Yume tourne à nouveau son regard vers le croquis inachevé. Certaines zones du livre blanc sont ondulées – peut-être là où les larmes de Rosa sont tombées. "Je suppose que je ne suis pas qualifiée pour être un portraitiste des morts", dit-elle avec un sourire en regardant la rivière. "Mais quand même... si je devais choisir une œuvre d'art à laisser derrière moi, ce serait celle-là"
Le bateau donne un coup de klaxon à vapeur. Effrayés, les oiseaux de la rivière sautent en masse dans les airs. Yume ferme le carnet de croquis et le rend à Rosa. Elle envisage de la complimenter sur l'excellence du dessin, mais choisit plutôt le silence. De tels éloges, estime-t-il, pourraient être un signe de manque de respect envers son travail, envers Rosa elle-même et envers sa fille. "Je ne voulais pas t'ennuyer ainsi.", dit-elle, "je suis désolée." Elle se lève et regarde à nouveau Yume. "Mais vraiment, tu ressembles à un membre de ma profession."

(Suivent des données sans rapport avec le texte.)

(* ===== verification/Interleave.v ===== *)
(** * Interleave: several clients on one remote memory

    A client program ([Remote]) is a function over any transport.  Run against
    [recorder], a transport that answers from a list of replies and stops at the
    first question it has no reply for, it becomes a resumption: the history of
    replies determines the next request.  A system of clients interleaves such
    requests on one remote memory, and a request may also fail before or after
    it took effect.  Two results hold for every program built from the transport
    operations ([client_prog]): a client that runs alone does what the program does on
    the memory, and clients whose requests stay in disjoint parts of the memory
    behave as if each ran alone. *)

From S2P Require Import Prelude Errors Transport.

Open Scope Z_scope.
Local Open Scope rdmas_scope.

(** ** Requests and replies *)

Inductive request : Type :=
| QRead (n lkey addr rkey : Z)
| QWrite (buf : list Z) (lkey addr rkey : Z)
| QCas (compare swap lkey addr rkey : Z).

Inductive reply : Type :=
| ARead (r : result (list Z) RdmaError)
| AWrite (r : result unit RdmaError)
| ACas (r : result bool RdmaError).

Definition perform {T} `{Transport T} (t : T) (q : request) : T * reply :=
  match q with
  | QRead n lkey addr rkey => let '(t, r) := tr_read t n lkey addr rkey in (t, ARead r)
  | QWrite buf lkey addr rkey => let '(t, r) := tr_write t buf lkey addr rkey in (t, AWrite r)
  | QCas compare swap lkey addr rkey => let '(t, r) := tr_cas t compare swap lkey addr rkey in (t, ACas r)
  end.

(** The reply when the operation is reported as failed. *)
Definition failed (q : request) (e : RdmaError) : reply :=
  match q with QRead _ _ _ _ => ARead (Err e) | QWrite _ _ _ _ => AWrite (Err e) | QCas _ _ _ _ _ => ACas (Err e) end.

(** ** The recorder *)

Record recorder : Type := mkRec { rc_replies : list reply; rc_asked : option request }.

Definition suspended : RdmaError := Internal "suspended".

Definition ask {A} (take : reply -> option (result A RdmaError)) (q : request) (t : recorder)
  : recorder * result A RdmaError :=
  match rc_asked t, rc_replies t with
  | None, a :: rest => (mkRec rest None, default (Err suspended) (take a))
  | None, [] => (mkRec [] (Some q), Err suspended)
  | Some _, _ => (t, Err suspended)
  end.

#[export] Instance recorder_transport : Transport recorder := {|
  tr_read t n lkey addr rkey :=
    ask (fun a => match a with ARead r => Some r | _ => None end) (QRead n lkey addr rkey) t;
  tr_write t buf lkey addr rkey :=
    ask (fun a => match a with AWrite r => Some r | _ => None end) (QWrite buf lkey addr rkey) t;
  tr_cas t compare swap lkey addr rkey :=
    ask (fun a => match a with ACas r => Some r | _ => None end) (QCas compare swap lkey addr rkey) t
|}.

Yume lui adresse un sourire tendu et secoue la tête. "Désolé, je n'aurais pas dû dire ça", répond elle avec un sourire tendu. "Et vous n'aimerez probablement pas non plus que je dise cela, mais s'il vous plaît, appelez moi si jamais vous avez besoin d'un portraitiste des morts."

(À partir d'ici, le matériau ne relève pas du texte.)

(* ===== verification/RemoteProps.v ===== *)
(** * RemoteProps: the remote paths over a healthy transport

    With the table's bytes registered as a remote region, [get_remote] reads the
    table's map and [insert_remote] is [insert_lock_free] on it; the bump
    allocator stores an extent that the region decoder reads. *)

From S2P Require Import Prelude Layout Cuckoo CuckooSpec CuckooProps Extent ExtentSpec ExtentProps Errors Client ClientProps Transport Remote.

Open Scope Z_scope.

(** ** The bytes of a table *)

Definition table_bytes (bs : list HashBucket) : list Z := mjoin (bytes_of_bucket <$> bs).

Section image.
Implicit Types (bs : list HashBucket) (b : HashBucket).

Lemma bucket_bytes_len b : bucket_wf b -> len (bytes_of_bucket b) = 64.
Proof. intros []. by apply len_bytes_of_bucket. Qed.

Lemma table_bytes_cons b bs : table_bytes (b :: bs) = bytes_of_bucket b ++ table_bytes bs.
Proof. reflexivity. Qed.

Lemma len_table_bytes bs : Forall bucket_wf bs -> len (table_bytes bs) = 64 * len bs.
Proof.
  induction 1 as [|b bs Hb Hbs IH]; [done|].
  rewrite table_bytes_cons, len_app, bucket_bytes_len, IH by done. unfold len. cbn [length]. lia.
Qed.

(** Splitting the image at a bucket. *)
Lemma table_bytes_split bs i b :
  Forall bucket_wf bs -> bs !! i = Some b ->
  exists pre post, table_bytes bs = pre ++ bytes_of_bucket b ++ post /\ len pre = 64 * Z.of_nat i
    /\ (forall b', table_bytes (<[i := b']> bs) = pre ++ bytes_of_bucket b' ++ post).
Proof.
  intros Hbs Hi. exists (table_bytes (take i bs)), (table_bytes (drop (S i) bs)).
  assert (Happ : forall l k, table_bytes (l ++ k) = table_bytes l ++ table_bytes k).
  { intros l k. unfold table_bytes. rewrite fmap_app. apply join_app. }
  assert (Hlt := lookup_lt_Some _ _ _ Hi). split_and!.
  - rewrite <- (take_drop_middle bs i b Hi) at 1. by rewrite Happ, table_bytes_cons.
  - rewrite len_table_bytes by (by apply Forall_take). unfold len. rewrite length_take. lia.
  - intros b'. rewrite insert_take_drop by done. by rewrite Happ, table_bytes_cons.
Qed.

Lemma bread_middle pre x post o n : o = len pre -> n = len x -> bread o n (pre ++ x ++ post) = x.
Proof.
  intros -> ->. rewrite bread_app_r by lia. rewrite Z.sub_diag.
  pose proof (len_nonneg x). rewrite bread_app_l by lia. by apply bread_all.
Qed.

Lemma bwrite_middle pre x y post o : o = len pre -> len y = len x -> bwrite o y (pre ++ x ++ post) = pre ++ y ++ post.
Proof.
  intros -> Hl. unfold bwrite, len in *. rewrite Nat2Z.id.
  rewrite take_app_length by done. f_equal. f_equal.
  rewrite drop_app_ge by lia. rewrite drop_app_ge by lia.
  replace (length pre + length y - length pre - length x)%nat with 0%nat by lia. done.
Qed.

Lemma table_bytes_read bs i b :
  Forall bucket_wf bs -> bs !! i = Some b -> bread (Z.of_nat i * 64) 64 (table_bytes bs) = bytes_of_bucket b.
Proof.
  intros Hbs Hi. destruct (table_bytes_split bs i b Hbs Hi) as (pre & post & -> & Hp & _).
  apply bread_middle; [lia|]. symmetry. apply bucket_bytes_len. by eapply Forall_lookup_1.
Qed.

Lemma table_bytes_write bs i b b' :
  Forall bucket_wf bs -> bs !! i = Some b -> bucket_wf b' ->
  bwrite (Z.of_nat i * 64) (bytes_of_bucket b') (table_bytes bs) = table_bytes (<[i := b']> bs).
Proof.
  intros Hbs Hi Hb'. destruct (table_bytes_split bs i b Hbs Hi) as (pre & post & -> & Hp & ->).
  apply bwrite_middle; [lia|]. rewrite !bucket_bytes_len; [done | by eapply Forall_lookup_1 | done].
Qed.

(** The first word of a bucket's image is its lock word. *)
Lemma table_bytes_lock bs i b lv :
  Forall bucket_wf bs -> bs !! i = Some b ->
  from_le (bread (Z.of_nat i * 64) 8 (table_bytes bs)) = lock_version b
  /\ bwrite (Z.of_nat i * 64) (to_le 8 lv) (table_bytes bs) = table_bytes (<[i := set_lock_version b lv]> bs).
Proof.
  intros Hbs Hi. destruct (table_bytes_split bs i b Hbs Hi) as (pre & post & -> & Hp & Hw).
  pose proof (Forall_lookup_1 _ _ _ _ Hbs Hi) as Hb. rewrite Hw.
  unfold bytes_of_bucket. rewrite <- !app_assoc. split.
  - rewrite bread_middle by (rewrite ?len_to_le; lia). apply from_le_to_le_8, Hb.
  - apply bwrite_middle; [lia | by rewrite !len_to_le].
Qed.
End image.

(** ** Reading a table through a transport *)

Section remote.
Context {T : Type} `{RemoteMemory T}.
Implicit Types (t : CuckooTable) (tr : T) (M : rmem).

(** The bytes of [t] are registered under [rkey] at [va]. *)
Definition served (M : rmem) (rkey va : Z) (t : CuckooTable) : Prop :=
  M !! rkey = Some (va, table_bytes (buckets t)) /\ 0 <= va /\ va + 64 * bucket_count t < 2 ^ 64
  /\ is_u32 rkey.

Lemma served_addr M rkey va t i n :
  table_wf t -> served M rkey va t -> 0 <= i < len (buckets t) -> 0 <= n <= 64 ->
  u64 (va + u64 (i * 64)) = va + i * 64
  /\ access_ok va (table_bytes (buckets t)) rkey (va + i * 64) n.
Proof.
  intros Hwf (_ & Hva & Hend & Hrk) Hi Hn. pose proof (twf_len _ Hwf) as Hl.
  rewrite (u64_small (i * 64)) by (unfold is_u64; lia). rewrite u64_small by (unfold is_u64; lia).
  split; [done|]. unfold access_ok, in_region, is_u64, is_u32. rewrite len_table_bytes by apply Hwf.
  unfold is_u32 in Hrk. lia.
Qed.

Lemma read_slot M rkey va t tr lkey i :
  rm_repr M tr -> table_wf t -> served M rkey va t -> 0 <= i < len (buckets t) ->
  exists b, vec_get (buckets t) i = Done b /\ buckets t !! Z.to_nat i = Some b /\ bucket_wf b
    /\ (exists tr', m_read 64 lkey (u64 (va + u64 (i * 64))) rkey tr = Done (tr', Ok (bytes_of_bucket b))
          /\ rm_repr M tr')
    /\ bucket_from_bytes true (bytes_of_bucket b) = Done b.
Proof.
  intros Hr Hwf Hs Hi. destruct (bucket_at t i Hwf Hi) as (b & Hg & Hb & Hbw).
  exists b. split_and!; [done | done | done | |].
  - destruct (served_addr M rkey va t i 64 Hwf Hs Hi) as [-> Hin]; [lia|].
    destruct (rm_read_ok M tr rkey va (table_bytes (buckets t)) 64 lkey _ Hr (proj1 Hs) Hin) as (tr' & E & Hr').
    exists tr'. split; [|done]. unfold m_read. rewrite E.
    replace (va + i * 64 - va) with (Z.of_nat (Z.to_nat i) * 64) by lia.
    by rewrite (table_bytes_read _ _ b) by (done || apply Hwf).
  - unfold bucket_from_bytes. rewrite bucket_bytes_len by done. cbn [andb]. change (64 =? 64) with true. cbn [exec_assert]. rewrite exec_bind_done.
    by rewrite bucket_bytes_roundtrip_lemma.
Qed.

(** The value of a matched bucket: Inline bodies directly, Extent references by
    one more read at the referenced offset, after a panic if the length is more
    than can be allocated. *)
Definition remote_view (tr : T) (lva lrk lkey : Z) (v : cval)
  : exec (T * result (option ReadResult) RdmaError) :=
  match v.2 with
  | Inline => Done (tr, Ok (Some (mkReadResult v.1 Inline)))
  | Extent =>
      if from_le (bread 8 8 v.1) <=? MAX_ALLOC then
        match tr_read tr (from_le (bread 8 8 v.1)) lkey (u64 (lva + from_le (bread 0 8 v.1))) lrk with
        | (tr', Ok buf) => Done (tr', Ok (Some (mkReadResult buf Extent)))
        | (tr', Err e) => Done (tr', Err e)
        end
      else Panic
  end.

Lemma extract_value_view tr b lva lrk lkey :
  st_bind (extract_value b lva lrk lkey) (fun v => st_ret (Some v)) tr
  = remote_view tr lva lrk lkey (body b, bucket_mode b).
Proof.
  unfold extract_value, remote_view, bucket_mode, extent_ref, st_bind, m_read.
  rewrite is_inline_negb. destruct (is_extent b); [|done]. cbn -[MAX_ALLOC].
  destruct (_ <=? MAX_ALLOC); [|done]. cbn. by destruct (tr_read _ _ _ _ _) as [tr' [buf|e]].
Qed.

Lemma get_remote_spec M rkey va t tr key lva lrk lkey :
  rm_repr M tr -> table_wf t -> served M rkey va t -> hk_hash key <> 0 -> quiescent t ->
  exists tr', rm_repr M tr' /\
  get_remote true key va rkey lva lrk (bucket_count t) lkey tr
  = match table_map t !! key_of key with
    | None => Done (tr', Ok None)
    | Some v => remote_view tr' lva lrk lkey v
    end.
Proof.
  intros Hr Hwf Hs Hn Hq. destruct (two_slots t key Hwf Hn) as (b1 & b2 & Hg1 & Hg2 & M1 & M2 & M3).
  destruct (read_slot M rkey va t tr lkey _ Hr Hwf Hs (h1_range t (hk_hash key) Hwf))
    as (b & Hg & Hb1 & _ & (tr1 & Hread1 & Hr1) & Hfb1). assert (b = b1) as -> by congruence.
  destruct (read_slot M rkey va t tr1 lkey _ Hr1 Hwf Hs (h2_range t (hk_hash key) Hwf))
    as (b & Hg' & Hb2 & _ & (tr2 & Hread2 & Hr2) & Hfb2). assert (b = b2) as -> by congruence.
  destruct (quiescent_match _ _ _ (hk_hash key) (hk_digest key) Hq Hb1) as [L1 E1].
  destruct (quiescent_match _ _ _ (hk_hash key) (hk_digest key) Hq Hb2) as [L2 E2].
  unfold get_remote. rewrite (proj2 (Z.eqb_neq _ 0)), (twf_pow2 _ Hwf) by done. cbn [negb].
  fold (h1 t (hk_hash key)) (h2 t (hk_hash key)). cbv zeta.
  unfold st_bind at 1. rewrite Hread1. unfold st_bind at 1. unfold st_lift at 1. rewrite Hfb1, L1, E1.
  cbn [negb andb]. destruct (live_match b1 _ _) eqn:F1.
  { exists tr1. split; [done|]. rewrite M1 by done. apply extract_value_view. }
  exists tr2. split; [done|].
  unfold st_bind at 1. rewrite Hread2. unfold st_bind at 1. unfold st_lift at 1. rewrite Hfb2, L2, E2.
  cbn [negb andb]. destruct (live_match b2 _ _) eqn:F2.
  { rewrite M2 by done. apply extract_value_view. }
  by rewrite M3.
Qed.

(** ** Inserting through a transport *)

Lemma served_after M rkey va t bs t' :
  served M rkey va t -> buckets t' = bs -> bucket_count t' = bucket_count t ->
  served (<[rkey := (va, table_bytes bs)]> M) rkey va t'.
Proof. intros (_ & H1 & H2) <- Hc. split; [by rewrite lookup_insert_eq | by rewrite Hc]. Qed.

Lemma try_insert_remote_inline xxh64 M rkey va t tr key v i fva frk lkey :
  rm_repr M tr -> table_wf t -> served M rkey va t -> key_wf key -> hk_hash key <> 0 ->
  Forall is_u8 v -> 0 <= i < len (buckets t) ->
  exists t' ok, try_cas_insert t key v Inline i = Done (t', ok)
    /\ exists tr', try_insert_remote_at xxh64 true key v Inline (u64 (va + u64 (i * 64))) rkey fva frk
                     lkey 64 tr = Done (tr', Ok ok)
    /\ exists M', rm_repr M' tr' /\ served M' rkey va t' /\ (forall k, k <> rkey -> M' !! k = M !! k)
    /\ (ok = false -> M' = M /\ t' = t).
Proof.
  intros Hr0 Hwf Hs Hk Hn Hv Hi.
  destruct (read_slot M rkey va t tr lkey i Hr0 Hwf Hs Hi) as (b & Hg & Hb & Hbw & (tr0 & Hread & Hr) & Hfb).
  unfold try_cas_insert, try_insert_remote_at. rewrite Hg, exec_bind_done.
  unfold st_bind at 1. rewrite Hread. unfold st_bind at 1. unfold st_lift. rewrite Hfb.
  destruct (is_locked b); [exists t, false; split; [done|]; exists tr0; split; [done|]; exists M; naive_solver|].
  destruct (is_empty b || is_tombstone b);
    [|exists t, false; split; [done|]; exists tr0; split; [done|]; exists M; naive_solver].
  rewrite vec_set_Done, exec_bind_done by done. do 2 eexists. split; [reflexivity|].
  rewrite write_bucket_raw_slot. cbn [raw_body].
  set (nb := slot_bucket (hk_hash key) (hk_digest key) (pack_body v Inline) Inline).
  assert (Hnb : bucket_wf nb) by (apply slot_bucket_wf, key_entry_wf; [done | done | by apply pack_body_bytes]).
  destruct (served_addr M rkey va t i 64 Hwf Hs Hi) as [Ea Hin64]; [lia|].
  destruct (served_addr M rkey va t i 8 Hwf Hs Hi) as [_ Hin8]; [lia|]. rewrite Ea.
  assert (Eo : va + i * 64 - va = Z.of_nat (Z.to_nat i) * 64) by lia.
  assert (Hbs : Forall bucket_wf (buckets t)) by apply Hwf.
  destruct (table_bytes_lock (buckets t) (Z.to_nat i) b (lock_version nb) Hbs Hb) as [Hlock Hwlock].
  pose proof (rm_cas_ok M tr0 rkey va (table_bytes (buckets t)) (lock_version b) (lock_version nb) lkey
    (va + i * 64) Hr (proj1 Hs) Hin8 (bwf_lock _ Hbw) (bwf_lock _ Hnb)) as Hcas.
  cbv zeta in Hcas. rewrite Eo, Hlock, Z.eqb_refl, Hwlock in Hcas.
  destruct Hcas as (tr1 & Hcas & Hr1).
  set (bs1 := <[Z.to_nat i := set_lock_version b (lock_version nb)]> (buckets t)) in *.
  assert (Hb1 : bs1 !! Z.to_nat i = Some (set_lock_version b (lock_version nb)))
    by (apply list_lookup_insert_eq; by eapply lookup_lt_Some).
  assert (Hbs1 : Forall bucket_wf bs1).
  { apply Forall_insert; [done|]. destruct Hbw, Hnb. by constructor. }
  destruct (rm_write_ok _ tr1 rkey va (table_bytes bs1) (bytes_of_bucket nb) lkey (va + i * 64) Hr1)
    as (tr2 & Hw & Hr2); [apply lookup_insert_eq| |].
  { unfold access_ok, in_region in *. rewrite bucket_bytes_len, len_table_bytes in * by done.
    subst bs1. unfold len in *. rewrite length_insert. tauto. }
  rewrite Eo, (table_bytes_write bs1 _ _ nb Hbs1 Hb1 Hnb), insert_insert_eq in Hr2. subst bs1.
  rewrite list_insert_insert_eq in Hr2.
  exists tr2. split.
  { unfold st_bind, m_cas, m_write. cbn [st_ret]. change (set_inline_value _ _) with nb.
    by rewrite Hcas, Hw. }
  eexists. split_and!; [exact Hr2 | by eapply served_after | | done].
  intros k Hne. by rewrite lookup_insert_ne.
Qed.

"Je n'en aurai pas besoin", dit Yume, "je n'ai pas de famille".
"Pas de famille ? Eh bien, quand ton heure viendra..." Avec un petit rire, Rosa s'en va. Sa main droite saisit l'étui contenant ses fournitures de peinture ; à sa gauche, la housse à vêtements avec les vêtements de deuil. Malheureusement, Yume n'aura jamais besoin de ses services. Elle ne veut pas – ne peut pas – aller dans « l’autre » monde pour l’instant. Sur le très long chemin de sa vie, combien de morts devra-t-elle rencontrer ?
Le klaxon à vapeur retentit à nouveau. Le bateau réduit progressivement sa vitesse et se dirige vers la rive du fleuve. L'atterrissage se rapproche. Lorsqu'elle quittera le bateau, son voyage recommencera. Ce sera un long voyage. Le prochain champ de bataille se situe bien au-delà des montagnes qui se dressent au loin.